▸ **Provided data**:
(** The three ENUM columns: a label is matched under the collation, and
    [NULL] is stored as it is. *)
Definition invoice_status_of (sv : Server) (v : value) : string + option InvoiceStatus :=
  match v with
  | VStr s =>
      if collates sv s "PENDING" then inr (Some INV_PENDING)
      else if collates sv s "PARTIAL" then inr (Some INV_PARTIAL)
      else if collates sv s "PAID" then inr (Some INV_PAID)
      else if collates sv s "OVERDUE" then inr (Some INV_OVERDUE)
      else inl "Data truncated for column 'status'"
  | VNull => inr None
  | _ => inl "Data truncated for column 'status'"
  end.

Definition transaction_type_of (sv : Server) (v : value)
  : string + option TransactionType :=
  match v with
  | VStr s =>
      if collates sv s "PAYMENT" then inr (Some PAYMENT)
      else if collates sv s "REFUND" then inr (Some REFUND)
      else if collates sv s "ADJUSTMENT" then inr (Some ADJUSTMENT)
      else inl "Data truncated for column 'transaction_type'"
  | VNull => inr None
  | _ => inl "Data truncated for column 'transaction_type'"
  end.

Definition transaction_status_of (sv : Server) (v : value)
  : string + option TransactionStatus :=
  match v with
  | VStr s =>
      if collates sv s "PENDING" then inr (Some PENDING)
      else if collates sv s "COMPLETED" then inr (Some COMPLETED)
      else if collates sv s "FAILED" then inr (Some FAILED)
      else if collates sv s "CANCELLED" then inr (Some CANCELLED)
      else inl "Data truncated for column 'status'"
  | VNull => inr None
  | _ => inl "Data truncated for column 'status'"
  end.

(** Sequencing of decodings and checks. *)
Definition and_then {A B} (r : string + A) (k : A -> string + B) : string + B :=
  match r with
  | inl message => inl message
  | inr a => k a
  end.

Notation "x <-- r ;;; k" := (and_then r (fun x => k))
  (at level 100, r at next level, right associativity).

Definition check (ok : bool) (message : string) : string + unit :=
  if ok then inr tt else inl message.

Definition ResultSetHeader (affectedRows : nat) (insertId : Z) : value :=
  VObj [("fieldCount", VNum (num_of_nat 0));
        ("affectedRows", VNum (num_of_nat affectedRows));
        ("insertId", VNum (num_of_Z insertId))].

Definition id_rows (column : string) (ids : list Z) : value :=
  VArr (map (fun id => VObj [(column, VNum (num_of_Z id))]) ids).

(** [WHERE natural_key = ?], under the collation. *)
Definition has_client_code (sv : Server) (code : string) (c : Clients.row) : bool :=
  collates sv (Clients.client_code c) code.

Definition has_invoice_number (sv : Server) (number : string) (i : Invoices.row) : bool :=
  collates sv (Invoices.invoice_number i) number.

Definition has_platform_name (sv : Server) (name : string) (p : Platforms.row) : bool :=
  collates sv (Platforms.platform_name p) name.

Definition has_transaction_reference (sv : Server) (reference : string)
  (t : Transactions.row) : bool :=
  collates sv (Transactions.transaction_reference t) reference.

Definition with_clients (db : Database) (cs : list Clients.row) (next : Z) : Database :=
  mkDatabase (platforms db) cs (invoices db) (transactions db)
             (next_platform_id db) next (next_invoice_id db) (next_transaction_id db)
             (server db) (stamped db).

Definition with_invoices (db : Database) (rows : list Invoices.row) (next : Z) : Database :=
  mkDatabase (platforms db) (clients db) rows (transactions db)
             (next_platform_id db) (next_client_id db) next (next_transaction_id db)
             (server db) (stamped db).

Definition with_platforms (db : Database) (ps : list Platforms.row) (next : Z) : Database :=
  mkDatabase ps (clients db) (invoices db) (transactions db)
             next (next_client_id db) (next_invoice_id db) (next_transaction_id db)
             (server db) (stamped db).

▸ **Goal of the exercise**: Quote the listing above, but only from the line that shows "mkDatabase (platforms db) cs" through the line that shows "Definition with_platforms (db".

▸ **Result of the exercise**:
  mkDatabase (platforms db) cs (invoices db) (transactions db)
             (next_platform_id db) next (next_invoice_id db) (next_transaction_id db)
             (server db) (stamped db).

Definition with_invoices (db : Database) (rows : list Invoices.row) (next : Z) : Database :=
  mkDatabase (platforms db) (clients db) rows (transactions db)
             (next_platform_id db) (next_client_id db) next (next_transaction_id db)
             (server db) (stamped db).

Definition with_platforms (db : Database) (ps : list Platforms.row) (next : Z) : Database :=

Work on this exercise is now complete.